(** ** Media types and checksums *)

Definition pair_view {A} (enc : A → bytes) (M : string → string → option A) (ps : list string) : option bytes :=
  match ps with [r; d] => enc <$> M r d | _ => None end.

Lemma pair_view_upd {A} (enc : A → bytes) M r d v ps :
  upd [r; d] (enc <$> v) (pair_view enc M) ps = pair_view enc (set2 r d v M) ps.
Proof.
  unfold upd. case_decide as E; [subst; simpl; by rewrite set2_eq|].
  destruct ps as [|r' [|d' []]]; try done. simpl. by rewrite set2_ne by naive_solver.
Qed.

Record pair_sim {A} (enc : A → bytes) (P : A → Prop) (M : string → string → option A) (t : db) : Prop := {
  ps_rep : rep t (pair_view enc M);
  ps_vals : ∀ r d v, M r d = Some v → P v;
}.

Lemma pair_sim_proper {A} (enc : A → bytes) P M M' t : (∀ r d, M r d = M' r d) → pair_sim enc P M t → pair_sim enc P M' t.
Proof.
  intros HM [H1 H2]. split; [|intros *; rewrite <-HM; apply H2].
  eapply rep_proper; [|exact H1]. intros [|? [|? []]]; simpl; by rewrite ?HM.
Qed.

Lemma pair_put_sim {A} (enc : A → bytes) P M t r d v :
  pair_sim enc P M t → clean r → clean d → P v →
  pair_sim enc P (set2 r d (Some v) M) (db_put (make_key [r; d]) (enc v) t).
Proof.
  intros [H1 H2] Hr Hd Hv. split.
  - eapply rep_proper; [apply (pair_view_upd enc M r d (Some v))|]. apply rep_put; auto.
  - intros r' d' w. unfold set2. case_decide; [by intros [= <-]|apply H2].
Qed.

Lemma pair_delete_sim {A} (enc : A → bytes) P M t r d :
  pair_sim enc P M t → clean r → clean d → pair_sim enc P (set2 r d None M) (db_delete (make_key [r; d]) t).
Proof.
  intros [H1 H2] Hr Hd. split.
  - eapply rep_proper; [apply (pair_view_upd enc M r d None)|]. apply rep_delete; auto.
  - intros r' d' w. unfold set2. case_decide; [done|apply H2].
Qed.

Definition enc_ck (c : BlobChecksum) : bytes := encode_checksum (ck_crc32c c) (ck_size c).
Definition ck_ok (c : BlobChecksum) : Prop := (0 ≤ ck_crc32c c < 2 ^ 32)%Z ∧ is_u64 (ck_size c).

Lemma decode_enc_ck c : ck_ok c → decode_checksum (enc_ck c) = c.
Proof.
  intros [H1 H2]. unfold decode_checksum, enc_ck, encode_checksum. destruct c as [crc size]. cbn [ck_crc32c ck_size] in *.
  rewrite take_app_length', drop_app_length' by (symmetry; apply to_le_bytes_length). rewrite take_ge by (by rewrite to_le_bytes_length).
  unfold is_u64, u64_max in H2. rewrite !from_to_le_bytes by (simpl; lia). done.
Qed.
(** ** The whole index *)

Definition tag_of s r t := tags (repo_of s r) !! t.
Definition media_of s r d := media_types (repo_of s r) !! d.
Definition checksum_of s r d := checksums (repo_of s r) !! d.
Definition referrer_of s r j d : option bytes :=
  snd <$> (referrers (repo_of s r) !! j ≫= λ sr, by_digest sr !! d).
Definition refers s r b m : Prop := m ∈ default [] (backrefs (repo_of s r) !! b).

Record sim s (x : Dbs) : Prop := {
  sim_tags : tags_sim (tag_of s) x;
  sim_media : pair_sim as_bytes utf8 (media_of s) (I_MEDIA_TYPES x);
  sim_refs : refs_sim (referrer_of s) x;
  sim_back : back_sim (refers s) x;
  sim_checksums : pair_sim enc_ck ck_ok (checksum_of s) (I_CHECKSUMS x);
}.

□ □ □

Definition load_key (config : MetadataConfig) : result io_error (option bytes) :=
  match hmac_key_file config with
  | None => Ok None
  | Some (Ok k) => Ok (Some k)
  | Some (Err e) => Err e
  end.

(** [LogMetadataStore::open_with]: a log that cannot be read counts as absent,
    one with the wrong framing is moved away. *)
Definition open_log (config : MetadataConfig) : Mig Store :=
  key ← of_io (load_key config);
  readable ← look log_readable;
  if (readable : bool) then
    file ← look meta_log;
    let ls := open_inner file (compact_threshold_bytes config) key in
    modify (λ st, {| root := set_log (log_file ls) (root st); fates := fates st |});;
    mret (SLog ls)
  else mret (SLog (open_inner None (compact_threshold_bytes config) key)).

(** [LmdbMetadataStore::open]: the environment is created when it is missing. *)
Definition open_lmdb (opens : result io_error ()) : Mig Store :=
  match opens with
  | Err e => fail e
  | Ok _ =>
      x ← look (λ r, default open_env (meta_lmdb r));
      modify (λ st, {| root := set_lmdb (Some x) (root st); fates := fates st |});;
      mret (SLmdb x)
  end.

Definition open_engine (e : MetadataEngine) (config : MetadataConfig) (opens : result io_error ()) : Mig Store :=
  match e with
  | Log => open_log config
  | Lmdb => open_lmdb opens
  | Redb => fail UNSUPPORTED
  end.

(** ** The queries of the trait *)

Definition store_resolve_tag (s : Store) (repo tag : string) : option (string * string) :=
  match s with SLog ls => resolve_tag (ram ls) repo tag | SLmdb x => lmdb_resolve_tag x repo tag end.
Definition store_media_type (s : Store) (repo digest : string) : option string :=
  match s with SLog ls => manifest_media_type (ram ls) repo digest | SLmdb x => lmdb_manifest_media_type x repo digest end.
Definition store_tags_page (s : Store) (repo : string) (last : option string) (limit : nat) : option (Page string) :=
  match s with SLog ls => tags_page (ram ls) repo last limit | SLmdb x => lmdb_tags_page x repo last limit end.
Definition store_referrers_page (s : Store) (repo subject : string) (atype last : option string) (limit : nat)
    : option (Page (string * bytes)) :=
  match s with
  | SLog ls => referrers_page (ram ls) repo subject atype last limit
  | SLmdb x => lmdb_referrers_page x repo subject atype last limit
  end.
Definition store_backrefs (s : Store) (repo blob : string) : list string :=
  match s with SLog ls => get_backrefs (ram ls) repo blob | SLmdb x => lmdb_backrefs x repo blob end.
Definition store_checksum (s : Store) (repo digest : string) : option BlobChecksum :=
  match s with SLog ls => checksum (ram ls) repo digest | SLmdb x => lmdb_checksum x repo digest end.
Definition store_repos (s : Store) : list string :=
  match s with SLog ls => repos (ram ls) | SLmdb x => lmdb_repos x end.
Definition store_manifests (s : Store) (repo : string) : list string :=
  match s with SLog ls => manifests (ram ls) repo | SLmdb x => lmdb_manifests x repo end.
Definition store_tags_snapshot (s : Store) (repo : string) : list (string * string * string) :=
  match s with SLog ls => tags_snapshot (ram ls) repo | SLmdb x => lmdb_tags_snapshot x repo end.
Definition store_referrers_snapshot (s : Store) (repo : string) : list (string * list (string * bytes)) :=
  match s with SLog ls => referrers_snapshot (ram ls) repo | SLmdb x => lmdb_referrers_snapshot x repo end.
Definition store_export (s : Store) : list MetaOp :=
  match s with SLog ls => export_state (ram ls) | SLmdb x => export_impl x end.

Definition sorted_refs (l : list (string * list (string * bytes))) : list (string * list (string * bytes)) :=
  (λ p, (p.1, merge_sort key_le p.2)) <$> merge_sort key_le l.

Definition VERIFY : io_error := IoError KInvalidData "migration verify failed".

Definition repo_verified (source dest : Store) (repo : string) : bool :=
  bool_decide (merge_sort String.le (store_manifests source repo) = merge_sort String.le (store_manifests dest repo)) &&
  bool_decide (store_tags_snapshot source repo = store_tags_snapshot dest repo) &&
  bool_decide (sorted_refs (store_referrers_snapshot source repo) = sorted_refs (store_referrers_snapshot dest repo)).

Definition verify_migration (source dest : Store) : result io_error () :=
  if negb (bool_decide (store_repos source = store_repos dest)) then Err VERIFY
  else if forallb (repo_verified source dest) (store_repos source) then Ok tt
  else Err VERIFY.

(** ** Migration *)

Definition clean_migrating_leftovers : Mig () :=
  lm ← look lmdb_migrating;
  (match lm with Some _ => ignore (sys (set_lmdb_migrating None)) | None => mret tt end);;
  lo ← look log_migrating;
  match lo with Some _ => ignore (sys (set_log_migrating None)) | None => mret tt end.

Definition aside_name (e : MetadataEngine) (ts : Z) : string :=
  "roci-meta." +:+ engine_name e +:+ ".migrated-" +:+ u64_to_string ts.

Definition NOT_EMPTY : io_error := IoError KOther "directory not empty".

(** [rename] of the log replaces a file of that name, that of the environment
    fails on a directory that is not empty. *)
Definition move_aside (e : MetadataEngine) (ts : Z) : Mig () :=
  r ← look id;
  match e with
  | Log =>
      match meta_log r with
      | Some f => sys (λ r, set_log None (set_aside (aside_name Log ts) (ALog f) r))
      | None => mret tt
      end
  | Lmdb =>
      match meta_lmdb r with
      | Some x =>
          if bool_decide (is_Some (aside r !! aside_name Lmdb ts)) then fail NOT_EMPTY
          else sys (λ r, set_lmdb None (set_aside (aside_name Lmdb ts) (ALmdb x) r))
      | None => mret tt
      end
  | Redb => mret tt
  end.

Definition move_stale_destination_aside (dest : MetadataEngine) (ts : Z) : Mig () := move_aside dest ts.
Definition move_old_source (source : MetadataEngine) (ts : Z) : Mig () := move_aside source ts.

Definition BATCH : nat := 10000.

□ □ □

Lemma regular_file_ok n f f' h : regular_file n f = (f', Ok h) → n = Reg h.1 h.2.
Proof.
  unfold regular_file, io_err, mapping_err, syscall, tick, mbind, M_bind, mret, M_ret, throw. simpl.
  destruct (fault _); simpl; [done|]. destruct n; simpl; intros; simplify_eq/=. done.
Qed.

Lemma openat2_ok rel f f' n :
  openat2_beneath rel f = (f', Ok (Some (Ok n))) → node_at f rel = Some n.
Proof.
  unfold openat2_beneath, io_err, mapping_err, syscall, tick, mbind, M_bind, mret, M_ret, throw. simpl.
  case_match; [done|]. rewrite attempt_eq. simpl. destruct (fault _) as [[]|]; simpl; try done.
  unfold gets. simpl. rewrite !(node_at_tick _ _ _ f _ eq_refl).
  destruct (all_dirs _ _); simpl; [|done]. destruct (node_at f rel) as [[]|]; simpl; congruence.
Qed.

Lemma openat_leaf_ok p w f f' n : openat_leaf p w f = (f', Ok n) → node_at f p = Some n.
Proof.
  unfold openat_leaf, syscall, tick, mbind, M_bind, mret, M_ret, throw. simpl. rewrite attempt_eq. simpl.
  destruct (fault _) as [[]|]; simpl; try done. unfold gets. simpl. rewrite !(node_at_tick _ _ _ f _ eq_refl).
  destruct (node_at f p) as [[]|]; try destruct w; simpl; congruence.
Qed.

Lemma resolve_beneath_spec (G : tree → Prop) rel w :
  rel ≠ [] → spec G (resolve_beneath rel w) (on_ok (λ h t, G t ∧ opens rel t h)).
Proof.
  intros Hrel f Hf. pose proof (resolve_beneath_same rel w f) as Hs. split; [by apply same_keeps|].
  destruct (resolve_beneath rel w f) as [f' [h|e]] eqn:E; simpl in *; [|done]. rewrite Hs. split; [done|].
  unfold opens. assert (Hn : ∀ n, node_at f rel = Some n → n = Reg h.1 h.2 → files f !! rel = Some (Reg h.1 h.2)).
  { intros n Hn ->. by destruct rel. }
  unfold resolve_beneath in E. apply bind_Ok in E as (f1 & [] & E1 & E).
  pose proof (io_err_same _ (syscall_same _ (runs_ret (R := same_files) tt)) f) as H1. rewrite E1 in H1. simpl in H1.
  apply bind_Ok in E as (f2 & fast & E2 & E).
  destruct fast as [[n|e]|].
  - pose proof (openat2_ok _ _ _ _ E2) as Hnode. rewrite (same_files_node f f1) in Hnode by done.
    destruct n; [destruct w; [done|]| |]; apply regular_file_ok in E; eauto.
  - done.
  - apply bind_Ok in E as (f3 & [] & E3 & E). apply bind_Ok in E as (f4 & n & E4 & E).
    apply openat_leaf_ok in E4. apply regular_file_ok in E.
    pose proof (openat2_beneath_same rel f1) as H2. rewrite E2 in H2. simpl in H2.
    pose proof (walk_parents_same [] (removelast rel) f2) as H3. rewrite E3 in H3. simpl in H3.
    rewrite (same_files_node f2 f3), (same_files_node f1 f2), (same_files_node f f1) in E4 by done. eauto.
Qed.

□ □ □

--- AIM OF THE TASK ---
Go back to the listing above. Copy word for word the lines from the one with "Definition store_manifests (s" through the one with "bool_decide (store_tags_snapshot source", and nothing more.

--- PROBLEM SOLUTION ---
Definition store_manifests (s : Store) (repo : string) : list string :=
  match s with SLog ls => manifests (ram ls) repo | SLmdb x => lmdb_manifests x repo end.
Definition store_tags_snapshot (s : Store) (repo : string) : list (string * string * string) :=
  match s with SLog ls => tags_snapshot (ram ls) repo | SLmdb x => lmdb_tags_snapshot x repo end.
Definition store_referrers_snapshot (s : Store) (repo : string) : list (string * list (string * bytes)) :=
  match s with SLog ls => referrers_snapshot (ram ls) repo | SLmdb x => lmdb_referrers_snapshot x repo end.
Definition store_export (s : Store) : list MetaOp :=
  match s with SLog ls => export_state (ram ls) | SLmdb x => export_impl x end.

Definition sorted_refs (l : list (string * list (string * bytes))) : list (string * list (string * bytes)) :=
  (λ p, (p.1, merge_sort key_le p.2)) <$> merge_sort key_le l.

Definition VERIFY : io_error := IoError KInvalidData "migration verify failed".

Definition repo_verified (source dest : Store) (repo : string) : bool :=
  bool_decide (merge_sort String.le (store_manifests source repo) = merge_sort String.le (store_manifests dest repo)) &&
  bool_decide (store_tags_snapshot source repo = store_tags_snapshot dest repo) &&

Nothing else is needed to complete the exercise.